**ACTIVITY**
Transcribe every record in full, keeping it exactly the same.

**DATA EXTRACTS**
Lemma push_result_solid l target index eof l' :
  wf l -> 0 <= index -> index + zlen target < 2 ^ 64 -> push_result l target index eof l' ->
  Forall solid l -> 0 < zlen target \/ eof = true -> Forall solid l'.
Proof.
  intros Hl Hi Hb Hr Hs Hn. destruct Hr as [A B -> HA HB|low Hin H1 H2|A M B m0 mz -> Hh Hz HA HM HB Hout].
  - destruct (make_wf index target eof Hi Hb) as (_ & Ef & Es & _). apply Forall_app in Hs as [HsA HsB].
    apply Forall_app. split; [done|]. constructor; [|done]. destruct Hn as [Hn|Hn]; [left; lia|by right].
  - done.
  - destruct (merge_ends A M B m0 mz target index) as (Hm0 & Hmz & _ & G1 & G2 & G3 & G4 & _); [done..|].
    pose proof (frag_first m0 Hm0). pose proof (frag_bound mz Hmz).
    pose proof (merged_zlen m0 mz target index Hm0 Hmz G1 G4) as Elen.
    set (eof' := eof || _).
    destruct (make_wf (Z.min (first m0) index) (merged_string m0 mz target index (index + zlen target)) eof')
      as (_ & Ef & Es & _); [lia..|]. rewrite !Forall_app in Hs. destruct Hs as (HsA & _ & HsB).
    apply Forall_app. split; [done|]. constructor; [|done]. destruct Hn as [Hn| ->]; [left; lia|by right].
Qed.

(** An empty fragment left of all others becomes the first. *)
Lemma push_result_empty l index l' :
  wf l -> Forall (fun b => index < first b) l -> push_result l [] index false l' ->
  l' = BufferString.make index [] false :: l.
Proof.
  intros Hl Hf Hr. remember (@nil byte) as d eqn:Ed. remember false as e eqn:Ee.
  destruct Hr as [A B -> HA HB|low Hin H1 H2|A M B m0 mz -> Hh Hz HA HM HB Hout].
  - destruct A as [|a A]; [done|exfalso]. inversion HA; inversion Hf; subst.
    pose proof (frag_ordered a (proj1 (Forall_forall _ _) (wf_frags _ Hl) a ltac:(left))). lia.
  - exfalso. pose proof (proj1 (Forall_forall _ _) Hf low Hin). simpl in *. lia.
  - exfalso. apply head_Some_elem_of in Hh. pose proof (proj1 (Forall_forall _ _) HM m0 Hh) as [_ Hm].
    rewrite !Forall_app in Hf. destruct Hf as (_ & HfM & _). pose proof (proj1 (Forall_forall _ _) HfM m0 Hh).
    simpl in *. rewrite Ed in Hm. change (zlen (@nil byte)) with 0 in Hm. lia.
Qed.
(** C40: the datagram that waits for an address is kept under the interface's own
    address and not under the next hop's.  So for five seconds after the request a
    datagram to any other unknown next hop is dropped without an ARP request for it;
    after that time it takes the place of the waiting one, which is lost, and a
    request goes out.  An ARP reply from any host to this interface, whichever address
    it is for, makes the interface send the waiting datagram to that host. *)
Theorem pending_keyed_by_own_address (own : Z) (n : NetworkInterface.t) (dgram dgram2 : IPv4Datagram.t)
    (hop hop2 : Address.t) (ip ip2 ip3 : Z) (mac : EthernetAddress) (ms : Z) :
  host n own -> Address.ipv4_numeric hop = Ret ip -> is_u32 ip -> Address.ipv4_numeric hop2 = Ret ip2 -> is_u32 ip2 ->
  IP2EthernetCache.get_cache (NetworkInterface._ip_mac_map n) ip = None ->
  IP2EthernetCache.get_cache (NetworkInterface._ip_mac_map n) ip2 = None -> may_request n own ->
  0 <= NetworkInterface._ms_since_last_tick n < 2 ^ 63 -> 0 <= ms < 2 ^ 62 ->
  IPv4Datagram.fits dgram -> real_address mac ->
  exists n1 n2 bl s,
    NetworkInterface.send_datagram n dgram hop = Ret n1 /\
    let later := NetworkInterface.tick n1 ms in
    ARPMessage.serialize (NetworkInterface.make_arp ARPMessage.OPCODE_REQUEST
      (NetworkInterface._ethernet_address n) own zero_address ip2) = Ret s /\
    NetworkInterface.send_datagram later dgram2 hop2
    = Ret (if ms <=? 5000 then later
           else NetworkInterface.push_frame
                  (NetworkInterface.set_queue later
                     (<[own := (NetworkInterface._ms_since_last_tick later + 5000, dgram2)]>
                        (NetworkInterface._arp_ip_queue later)))
                  (NetworkInterface.make_frame ETHERNET_BROADCAST (NetworkInterface._ethernet_address n)
                     EthernetHeader.TYPE_ARP s)) /\
    NetworkInterface.recv_reply later
      (NetworkInterface.make_arp ARPMessage.OPCODE_REPLY mac ip3 (NetworkInterface._ethernet_address n) own)
      = Ret n2 /\
    IPv4Datagram.serialize dgram = Ret bl /\
    NetworkInterface.frames_out n2 = NetworkInterface.frames_out n1
      ++ [NetworkInterface.make_frame mac (NetworkInterface._ethernet_address n) EthernetHeader.TYPE_IPv4
            (BufferList.concatenate bl)].
Proof.
  intros Hn Hh Hip Hh2 Hip2 Hc Hc2 Hq Ht Hms Hf Hm. pose proof Hn as [RA JA IA].
  destruct (send_request n own dgram hop ip) as (s1 & _ & E1); [done..|].
  match type of E1 with _ = Ret ?x => set (n1 := x) in * end. set (later := NetworkInterface.tick n1 ms).
  set (until := uint64 (NetworkInterface._ms_since_last_tick n + 5 * 1000)).
  assert (NetworkInterface._arp_ip_queue later !! own = Some (until, dgram)) as Q by apply lookup_insert_eq.
  assert (NetworkInterface._ms_since_last_tick later = NetworkInterface._ms_since_last_tick n + ms) as El.
  { change (uint64 (NetworkInterface._ms_since_last_tick n + ms) = NetworkInterface._ms_since_last_tick n + ms).
    nowrap. done. }
  assert (until = NetworkInterface._ms_since_last_tick n + 5000) as Eu by (subst until; nowrap; lia).
  assert (host later own) as Hl by exact (Build_host later own RA JA IA).
  assert (IP2EthernetCache.get_cache (NetworkInterface._ip_mac_map later) ip2 = None) as Hcl by by apply tick_unknown.
  destruct (recv_reply_releases later own mac ip3 until dgram) as (bl & n2 & Es & E2 & O2 & _); [done..|].
  assert (ARPMessage.valid (NetworkInterface.make_arp ARPMessage.OPCODE_REQUEST
    (NetworkInterface._ethernet_address n) own zero_address ip2)) as Hv
    by (apply make_arp_valid; (done || apply RA || by left)).
  pose proof (ARPMessage.serialize_to_bytes _ (ARPMessage.v_supported _ Hv)) as Es2.
  exists n1, n2, bl. eexists. split; [done|]. cbv zeta. fold later. split; [exact Es2|]. split; [|done].
  destruct (Z.leb_spec ms 5000).
  - unfold NetworkInterface.send_datagram. rewrite Hh2. cbn [mbind outcome_bind].
    rewrite Hcl, (h_ip _ _ Hl). cbn [mbind outcome_bind]. rewrite Q. by rewrite (proj2 (Z.leb_le _ _)) by lia.
  - destruct (send_request later own dgram2 hop2 ip2) as (s3 & Es3 & E3); try done.
    { intros u d. rewrite Q. intros [= <- _]. lia. }
    change (NetworkInterface._ethernet_address later) with (NetworkInterface._ethernet_address n) in Es3, E3.
    rewrite Es2 in Es3. apply Ret_inj in Es3. rewrite E3, <- Es3.
    rewrite (uint64_small (_ + 5 * 1000)) by (unfold is_u64; lia). done.
Qed.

**RESULT OF THIS EXERCISE**
Lemma push_result_solid l target index eof l' :
  wf l -> 0 <= index -> index + zlen target < 2 ^ 64 -> push_result l target index eof l' ->
  Forall solid l -> 0 < zlen target \/ eof = true -> Forall solid l'.
Proof.
  intros Hl Hi Hb Hr Hs Hn. destruct Hr as [A B -> HA HB|low Hin H1 H2|A M B m0 mz -> Hh Hz HA HM HB Hout].
  - destruct (make_wf index target eof Hi Hb) as (_ & Ef & Es & _). apply Forall_app in Hs as [HsA HsB].
    apply Forall_app. split; [done|]. constructor; [|done]. destruct Hn as [Hn|Hn]; [left; lia|by right].
  - done.
  - destruct (merge_ends A M B m0 mz target index) as (Hm0 & Hmz & _ & G1 & G2 & G3 & G4 & _); [done..|].
    pose proof (frag_first m0 Hm0). pose proof (frag_bound mz Hmz).
    pose proof (merged_zlen m0 mz target index Hm0 Hmz G1 G4) as Elen.
    set (eof' := eof || _).
    destruct (make_wf (Z.min (first m0) index) (merged_string m0 mz target index (index + zlen target)) eof')
      as (_ & Ef & Es & _); [lia..|]. rewrite !Forall_app in Hs. destruct Hs as (HsA & _ & HsB).
    apply Forall_app. split; [done|]. constructor; [|done]. destruct Hn as [Hn| ->]; [left; lia|by right].
Qed.

(** An empty fragment left of all others becomes the first. *)
Lemma push_result_empty l index l' :
  wf l -> Forall (fun b => index < first b) l -> push_result l [] index false l' ->
  l' = BufferString.make index [] false :: l.
Proof.
  intros Hl Hf Hr. remember (@nil byte) as d eqn:Ed. remember false as e eqn:Ee.
  destruct Hr as [A B -> HA HB|low Hin H1 H2|A M B m0 mz -> Hh Hz HA HM HB Hout].
  - destruct A as [|a A]; [done|exfalso]. inversion HA; inversion Hf; subst.
    pose proof (frag_ordered a (proj1 (Forall_forall _ _) (wf_frags _ Hl) a ltac:(left))). lia.
  - exfalso. pose proof (proj1 (Forall_forall _ _) Hf low Hin). simpl in *. lia.
  - exfalso. apply head_Some_elem_of in Hh. pose proof (proj1 (Forall_forall _ _) HM m0 Hh) as [_ Hm].
    rewrite !Forall_app in Hf. destruct Hf as (_ & HfM & _). pose proof (proj1 (Forall_forall _ _) HfM m0 Hh).
    simpl in *. rewrite Ed in Hm. change (zlen (@nil byte)) with 0 in Hm. lia.
Qed.
(** C40: the datagram that waits for an address is kept under the interface's own
    address and not under the next hop's.  So for five seconds after the request a
    datagram to any other unknown next hop is dropped without an ARP request for it;
    after that time it takes the place of the waiting one, which is lost, and a
    request goes out.  An ARP reply from any host to this interface, whichever address
    it is for, makes the interface send the waiting datagram to that host. *)
Theorem pending_keyed_by_own_address (own : Z) (n : NetworkInterface.t) (dgram dgram2 : IPv4Datagram.t)
    (hop hop2 : Address.t) (ip ip2 ip3 : Z) (mac : EthernetAddress) (ms : Z) :
  host n own -> Address.ipv4_numeric hop = Ret ip -> is_u32 ip -> Address.ipv4_numeric hop2 = Ret ip2 -> is_u32 ip2 ->
  IP2EthernetCache.get_cache (NetworkInterface._ip_mac_map n) ip = None ->
  IP2EthernetCache.get_cache (NetworkInterface._ip_mac_map n) ip2 = None -> may_request n own ->
  0 <= NetworkInterface._ms_since_last_tick n < 2 ^ 63 -> 0 <= ms < 2 ^ 62 ->
  IPv4Datagram.fits dgram -> real_address mac ->
  exists n1 n2 bl s,
    NetworkInterface.send_datagram n dgram hop = Ret n1 /\
    let later := NetworkInterface.tick n1 ms in
    ARPMessage.serialize (NetworkInterface.make_arp ARPMessage.OPCODE_REQUEST
      (NetworkInterface._ethernet_address n) own zero_address ip2) = Ret s /\
    NetworkInterface.send_datagram later dgram2 hop2
    = Ret (if ms <=? 5000 then later
           else NetworkInterface.push_frame
                  (NetworkInterface.set_queue later
                     (<[own := (NetworkInterface._ms_since_last_tick later + 5000, dgram2)]>
                        (NetworkInterface._arp_ip_queue later)))
                  (NetworkInterface.make_frame ETHERNET_BROADCAST (NetworkInterface._ethernet_address n)
                     EthernetHeader.TYPE_ARP s)) /\
    NetworkInterface.recv_reply later
      (NetworkInterface.make_arp ARPMessage.OPCODE_REPLY mac ip3 (NetworkInterface._ethernet_address n) own)
      = Ret n2 /\
    IPv4Datagram.serialize dgram = Ret bl /\
    NetworkInterface.frames_out n2 = NetworkInterface.frames_out n1
      ++ [NetworkInterface.make_frame mac (NetworkInterface._ethernet_address n) EthernetHeader.TYPE_IPv4
            (BufferList.concatenate bl)].
Proof.
  intros Hn Hh Hip Hh2 Hip2 Hc Hc2 Hq Ht Hms Hf Hm. pose proof Hn as [RA JA IA].
  destruct (send_request n own dgram hop ip) as (s1 & _ & E1); [done..|].
  match type of E1 with _ = Ret ?x => set (n1 := x) in * end. set (later := NetworkInterface.tick n1 ms).
  set (until := uint64 (NetworkInterface._ms_since_last_tick n + 5 * 1000)).
  assert (NetworkInterface._arp_ip_queue later !! own = Some (until, dgram)) as Q by apply lookup_insert_eq.
  assert (NetworkInterface._ms_since_last_tick later = NetworkInterface._ms_since_last_tick n + ms) as El.
  { change (uint64 (NetworkInterface._ms_since_last_tick n + ms) = NetworkInterface._ms_since_last_tick n + ms).
    nowrap. done. }
  assert (until = NetworkInterface._ms_since_last_tick n + 5000) as Eu by (subst until; nowrap; lia).
  assert (host later own) as Hl by exact (Build_host later own RA JA IA).
  assert (IP2EthernetCache.get_cache (NetworkInterface._ip_mac_map later) ip2 = None) as Hcl by by apply tick_unknown.
  destruct (recv_reply_releases later own mac ip3 until dgram) as (bl & n2 & Es & E2 & O2 & _); [done..|].
  assert (ARPMessage.valid (NetworkInterface.make_arp ARPMessage.OPCODE_REQUEST
    (NetworkInterface._ethernet_address n) own zero_address ip2)) as Hv
    by (apply make_arp_valid; (done || apply RA || by left)).
  pose proof (ARPMessage.serialize_to_bytes _ (ARPMessage.v_supported _ Hv)) as Es2.
  exists n1, n2, bl. eexists. split; [done|]. cbv zeta. fold later. split; [exact Es2|]. split; [|done].
  destruct (Z.leb_spec ms 5000).
  - unfold NetworkInterface.send_datagram. rewrite Hh2. cbn [mbind outcome_bind].
    rewrite Hcl, (h_ip _ _ Hl). cbn [mbind outcome_bind]. rewrite Q. by rewrite (proj2 (Z.leb_le _ _)) by lia.
  - destruct (send_request later own dgram2 hop2 ip2) as (s3 & Es3 & E3); try done.
    { intros u d. rewrite Q. intros [= <- _]. lia. }
    change (NetworkInterface._ethernet_address later) with (NetworkInterface._ethernet_address n) in Es3, E3.
    rewrite Es2 in Es3. apply Ret_inj in Es3. rewrite E3, <- Es3.
    rewrite (uint64_small (_ + 5 * 1000)) by (unfold is_u64; lia). done.
Qed.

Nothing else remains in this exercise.